(** * RuG_2DOF: the Dynamixel device-communication core

    A shallow embedding of [dynamixel_webapp/dynamixel_controller.py] and of
    the connection and scan code of [dynamixel_webapp/app.py].

    The Dynamixel SDK ([PortHandler], [PacketHandler]) is an external
    collaborator.  It is modelled as an oracle: every SDK call is appended to
    a trace, and the SDK's answer is an arbitrary function of the trace so
    far and of the call.  All theorems quantify over that oracle, so they
    hold for every behaviour of the serial bus.

    Python [int] is [Z]; [&] is [Z.land]; a [dict] with string keys is a
    [gmap string _]; exceptions are an explicit result type threaded by a
    state-and-error monad.  [print] calls and the mutual-exclusion locks have
    no effect on the sequential behaviour described here and are left out. *)

From stdpp Require Import base strings gmap list pretty.
From Stdlib Require Import ZArith Lia Sorted.

#[local] Set Warnings "-clear-no-such-hyp".

Local Open Scope string_scope.
Local Open Scope list_scope.
Local Open Scope Z_scope.

(** ** Python values and exceptions *)

(** The values stored in a telemetry state dictionary. *)
Inductive PyVal :=
| VInt (z : Z)
| VBool (b : bool)
| VStr (s : string).

(** Values found in an incoming JSON message. *)
Inductive JVal :=
| JNone
| JBool (b : bool)
| JInt (z : Z)
| JStr (s : string).

(** Exceptions.  [DynamixelError] is the class of the repository; an
    [AttributeError] is what a lookup of a missing attribute raises;
    [ForeignError] is any other [Exception] coming out of the SDK. *)
Inductive Exn :=
| DynamixelError (msg : string)
| AttributeError (msg : string)
| ForeignError (msg : string).

(** [str(e)] *)
Definition str_of_exn (e : Exn) : string :=
  match e with
  | DynamixelError m | AttributeError m | ForeignError m => m
  end.

(** [str(n)] for an integer, as an f-string renders it. *)
Definition str_of_Z (n : Z) : string := pretty n.

(** [bool(n)] for an integer. *)
Definition bool_of_Z (n : Z) : bool := negb (n =? 0).

(** ** The SDK oracle *)

Inductive Width := W1 | W2 | W4.

(** One call into the SDK.  A port handler object is identified by the
    position in the trace at which it was constructed. *)
Inductive Call :=
| NewPortHandler (port : string)
| OpenPort (h : nat)
| SetBaudRate (h : nat) (baud : Z)
| ClosePort (h : nat)
| Ping (h : nat) (id : Z)
| ReadTxRx (w : Width) (h : nat) (id addr : Z)
| WriteTxRx (w : Width) (h : nat) (id addr value : Z).

(** What an SDK call does: it returns, or raises. *)
Inductive Reply (A : Type) :=
| Ret (a : A)
| Throw (msg : string).
Arguments Ret {A} a.
Arguments Throw {A} msg.

Record SDK := {
  COMM_SUCCESS : Z;
  sdk_openPort : list Call → nat → Reply bool;
  sdk_setBaudRate : list Call → nat → Z → Reply bool;
  sdk_closePort : list Call → nat → Reply unit;
  (* (model_number, dxl_comm_result, dxl_error) *)
  sdk_ping : list Call → nat → Z → Reply (Z * Z * Z);
  (* (value, dxl_comm_result, dxl_error) *)
  sdk_read : list Call → Width → nat → Z → Z → Reply (Z * Z * Z);
  (* (dxl_comm_result, dxl_error) *)
  sdk_write : list Call → Width → nat → Z → Z → Z → Reply (Z * Z);
  getTxRxResult : Z → string;
  getRxPacketError : Z → string
}.

(** ** State-and-error monad *)

Inductive Res (A : Type) :=
| Ok (a : A)
| Err (e : Exn).
Arguments Ok {A} a.
Arguments Err {A} e.

Definition M (S A : Type) : Type := S → Res A * S.

Definition ret {S A} (a : A) : M S A := λ s, (Ok a, s).

Definition bind {S A B} (m : M S A) (k : A → M S B) : M S B :=
  λ s, match m s with
       | (Ok a, s') => k a s'
       | (Err e, s') => (Err e, s')
       end.

Definition raise {S A} (e : Exn) : M S A := λ s, (Err e, s).

Definition get {S} : M S S := λ s, (Ok s, s).
Definition modify {S} (f : S → S) : M S unit := λ s, (Ok tt, f s).

(** [try: m  except Exception as e: handler e] *)
Definition try_except {S A} (m : M S A) (handler : Exn → M S A) : M S A :=
  λ s, match m s with
       | (Ok a, s') => (Ok a, s')
       | (Err e, s') => handler e s'
       end.

(** [try: m  except DynamixelError as exc: handler (str exc)]; every other
    exception keeps propagating. *)
Definition try_except_DynamixelError {S A}
    (m : M S A) (handler : string → M S A) : M S A :=
  λ s, match m s with
       | (Err (DynamixelError msg), s') => handler msg s'
       | r => r
       end.

(** [try: m  finally: fin] where [fin] itself does not raise out. *)
Definition try_finally {S A} (m : M S A) (fin : M S unit) : M S A :=
  λ s, match m s with
       | (r, s') => match fin s' with
                    | (Ok _, s'') => (r, s'')
                    | (Err e, s'') => (Err e, s'')
                    end
       end.

(** Run a computation on the second component of a pair state. *)
Definition lift_snd {L S A} (m : M S A) : M (L * S) A :=
  λ '(l, s), match m s with (r, s') => (r, (l, s')) end.

Global Instance M_ret {S} : MRet (M S) := λ A, ret.
Global Instance M_bind {S} : MBind (M S) := λ A B k m, bind m k.
Global Instance M_throw {S} : MThrow Exn (M S) := λ A, raise.

(** The world is the trace of SDK calls issued so far. *)
Abbreviation World := (list Call).

(** ** Control table ([dynamixel_controller.py], lines 8-33) *)

Definition ADDR_OPERATING_MODE : Z := 11.
Definition ADDR_TORQUE_ENABLE : Z := 64.
Definition ADDR_VELOCITY_I_GAIN : Z := 76.
Definition ADDR_VELOCITY_P_GAIN : Z := 78.
Definition ADDR_POSITION_D_GAIN : Z := 80.
Definition ADDR_POSITION_I_GAIN : Z := 82.
Definition ADDR_POSITION_P_GAIN : Z := 84.
Definition ADDR_PROFILE_ACCEL : Z := 108.
Definition ADDR_PROFILE_VELOCITY : Z := 112.
Definition ADDR_GOAL_PWM : Z := 100.
Definition ADDR_GOAL_CURRENT : Z := 102.
Definition ADDR_GOAL_VELOCITY : Z := 104.
Definition ADDR_GOAL_POSITION : Z := 116.
Definition ADDR_PRESENT_PWM : Z := 124.
Definition ADDR_PRESENT_CURRENT : Z := 126.
Definition ADDR_PRESENT_VELOCITY : Z := 128.
Definition ADDR_PRESENT_POSITION : Z := 132.
Definition ADDR_MOVING : Z := 122.

(** [OPERATING_MODE_NAMES.get(mode, f"Mode {mode}")] *)
Definition OPERATING_MODE_NAMES (mode : Z) : option string :=
  match mode with
  | 0 => Some "Current Control Mode"
  | 1 => Some "Velocity Control Mode"
  | 3 => Some "Position Control Mode"
  | 4 => Some "Extended Position Control Mode"
  | 5 => Some "Current-based Position Mode"
  | 16 => Some "PWM Control Mode"
  | _ => None
  end.

Definition operating_mode_name (mode : Z) : string :=
  default ("Mode " +:+ str_of_Z mode) (OPERATING_MODE_NAMES mode).

(** ** Packet codec: the width and sign logic of [_writeN] and [_readN] *)

(** [0xFF], [0xFFFF], [0xFFFFFFFF] *)
Definition width_mask (w : Width) : Z :=
  match w with W1 => 0xFF | W2 => 0xFFFF | W4 => 0xFFFFFFFF end.

(** What [_write1], [_write2], [_write4] put on the wire: [value & mask]. *)
Definition encode (w : Width) (value : Z) : Z := Z.land value (width_mask w).

(** What [_read1], [_read2], [_read4] make of the wire value:
    [if value & 0x8000: value -= 0x10000] for width 2,
    [if value & 0x80000000: value -= 0x100000000] for width 4,
    nothing for width 1. *)
Definition decode (w : Width) (value : Z) : Z :=
  match w with
  | W1 => value
  | W2 => if Z.land value 0x8000 =? 0 then value else value - 0x10000
  | W4 => if Z.land value 0x80000000 =? 0 then value else value - 0x100000000
  end.

Definition width_bits (w : Width) : Z :=
  match w with W1 => 8 | W2 => 16 | W4 => 32 end.

(** The values a field of width [w] can hold: unsigned for width 1, signed
    two's complement for widths 2 and 4. *)
Definition representable (w : Width) (v : Z) : Prop :=
  match w with
  | W1 => 0 ≤ v < 2 ^ 8
  | W2 => - 2 ^ 15 ≤ v < 2 ^ 15
  | W4 => - 2 ^ 31 ≤ v < 2 ^ 31
  end.

(** ** Loops *)

(** [for x in xs: body x] *)
Fixpoint for_each {S A} (xs : list A) (body : A → M S unit) : M S unit :=
  match xs with
  | [] => ret tt
  | x :: rest => body x ;; for_each rest body
  end.

(** A [for] loop that updates one local variable [acc]. *)
Fixpoint for_acc {S A B} (xs : list A) (acc : B) (body : B → A → M S B)
    : M S B :=
  match xs with
  | [] => ret acc
  | x :: rest => acc' ← body acc x; for_acc rest acc' body
  end.
(** * CCM, the Core Contact Manager: a shallow embedding of [ccm.py]

    The development follows the source file top to bottom: the Python
    built-ins and the gRPC client the script calls into (taken as
    interfaces), [ContactState], [CoreContact] with [from_string],
    [CoreContactPlan] with [load] and its temporal queries, [find_link],
    and the [while True] event loop, one iteration at a time.  Time values
    and node identifiers are Python [int]s, hence [Z].  Plan text is taken
    to be ASCII.  What the script prints is modelled as far as the loop
    goes; of the prints of the parser only the one that can raise is. *)

From Stdlib Require Import List ZArith Bool Ascii String Lia Arith.
Import ListNotations.
Open Scope string_scope.
Open Scope list_scope.
Open Scope Z_scope.

Set Implicit Arguments.


(* ================================================================== *)
(** * Part I: definitions                                              *)
(* ================================================================== *)

(** ** What the script takes from outside *)

(** [int(s)] and [float(s)] on plan tokens either return a value or
    raise [ValueError]; [None] stands for the raise.  Two library calls
    convert an [int] to a machine number and raise [OverflowError] when it
    is out of range: ['%f' % n] makes a [float] of [n], and
    [time.sleep(n)] a C time value; [fits_float n] and [sleep_fits n] tell
    whether the conversion succeeds.  The facts the development needs:
    the one-letter token [a] is not an integer literal, and [0] converts
    to a C time value. *)
Class PyBuiltins := {
  float : Type;
  py_float : string -> option float;
  py_int : string -> option Z;
  fits_float : Z -> bool;
  sleep_fits : Z -> bool;
  py_int_a : py_int "a" = None;
  sleep_fits_0 : sleep_fits 0 = true
}.

(** ** Python string methods used by the parser *)

Module PyStr.

(** [str.isspace] on one ASCII character: TAB, LF, VT, FF, CR, the four
    separators FS GS RS US, and the space. *)
Definition isspace (c : ascii) : bool :=
  let n := nat_of_ascii c in
  (((9 <=? n) && (n <=? 13)) || ((28 <=? n) && (n <=? 32)))%nat.

Fixpoint lstrip (s : string) : string :=
  match s with
  | EmptyString => EmptyString
  | String c s' => if isspace c then lstrip s' else s
  end.

Fixpoint rstrip (s : string) : string :=
  match s with
  | EmptyString => EmptyString
  | String c s' =>
      match rstrip s' with
      | EmptyString => if isspace c then EmptyString else String c EmptyString
      | r => String c r
      end
  end.

(** [s.strip()] *)
Definition strip (s : string) : string := rstrip (lstrip s).

(** Characters of the word being read are accumulated in reverse. *)
Fixpoint rev_string (acc s : string) : string :=
  match s with
  | EmptyString => acc
  | String c s' => rev_string (String c acc) s'
  end.

Definition flush (cur : string) : list string :=
  match cur with
  | EmptyString => []
  | _ => [rev_string EmptyString cur]
  end.

Fixpoint split_from (cur s : string) : list string :=
  match s with
  | EmptyString => flush cur
  | String c s' =>
      if isspace c then flush cur ++ split_from EmptyString s'
      else split_from (String c cur) s'
  end.

(** [s.split()]: the maximal runs of non-whitespace characters. *)
Definition split (s : string) : list string := split_from EmptyString s.

(** [s.startswith(p)] *)
Definition startswith (p s : string) : bool := String.prefix p s.

(** [s[n:]] *)
Fixpoint drop (n : nat) (s : string) : string :=
  match n, s with
  | O, _ => s
  | S n', String _ s' => drop n' s'
  | S _, EmptyString => EmptyString
  end.

End PyStr.

(** ** [class ContactState(Enum)] *)

Inductive ContactState := PRE | LIVE | POST.
(** What a run can change.  [log] keeps the records of level WARNING and
    above, latest first; [gateway_calls] the searches sent and
    [store_requests] the saves called, latest first; [ticks] counts the
    readings of [datetime.now()].
    [results_writable] and [state_writable] say whether [open(file, 'w')]
    succeeds and the dump completes.  The failed write of the embedding is
    the one [open] refuses, which leaves the file as it was; a write that
    fails after [open] has emptied the file is outside the embedding, and
    no statement below says what a file holds after a failed write of the
    code. *)
Record world := World {
  results_file : file (list document);
  state_file : file crawl_state;
  results_writable : bool;
  state_writable : bool;
  ticks : nat;
  gateway_calls : list (date * date * nat);
  store_requests : list store_request;
  log : list (level * string)
}.

(** What a run only reads: the calendar day, the text of the k-th
    [datetime.now().isoformat()], and the answer of
    [web_client.search_trade_regulations]. *)
Record env := Env {
  today : date;
  clock : nat -> string;
  gateway : date -> date -> nat -> result (list document)
}.

Definition with_results (f : file (list document)) (w : world) : world :=
  World f (state_file w) (results_writable w) (state_writable w)
        (ticks w) (gateway_calls w) (store_requests w) (log w).

Definition with_state (f : file crawl_state) (w : world) : world :=
  World (results_file w) f (results_writable w) (state_writable w)
        (ticks w) (gateway_calls w) (store_requests w) (log w).

Definition tick (w : world) : world :=
  World (results_file w) (state_file w) (results_writable w)
        (state_writable w) (S (ticks w)) (gateway_calls w) (store_requests w)
        (log w).

Definition record_call (c : date * date * nat) (w : world) : world :=
  World (results_file w) (state_file w) (results_writable w)
        (state_writable w) (ticks w) (c :: gateway_calls w) (store_requests w)
        (log w).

************

■ EXERCISE DIRECTIONS: All that is needed is the exact run of lines above from the line containing "ForeignError (msg : string)." through the line containing "(** One call", both of them included.

■ TASK ANSWER:
| ForeignError (msg : string).

(** [str(e)] *)
Definition str_of_exn (e : Exn) : string :=
  match e with
  | DynamixelError m | AttributeError m | ForeignError m => m
  end.

(** [str(n)] for an integer, as an f-string renders it. *)
Definition str_of_Z (n : Z) : string := pretty n.

(** [bool(n)] for an integer. *)
Definition bool_of_Z (n : Z) : bool := negb (n =? 0).

(** ** The SDK oracle *)

Inductive Width := W1 | W2 | W4.

(** One call into the SDK.  A port handler object is identified by the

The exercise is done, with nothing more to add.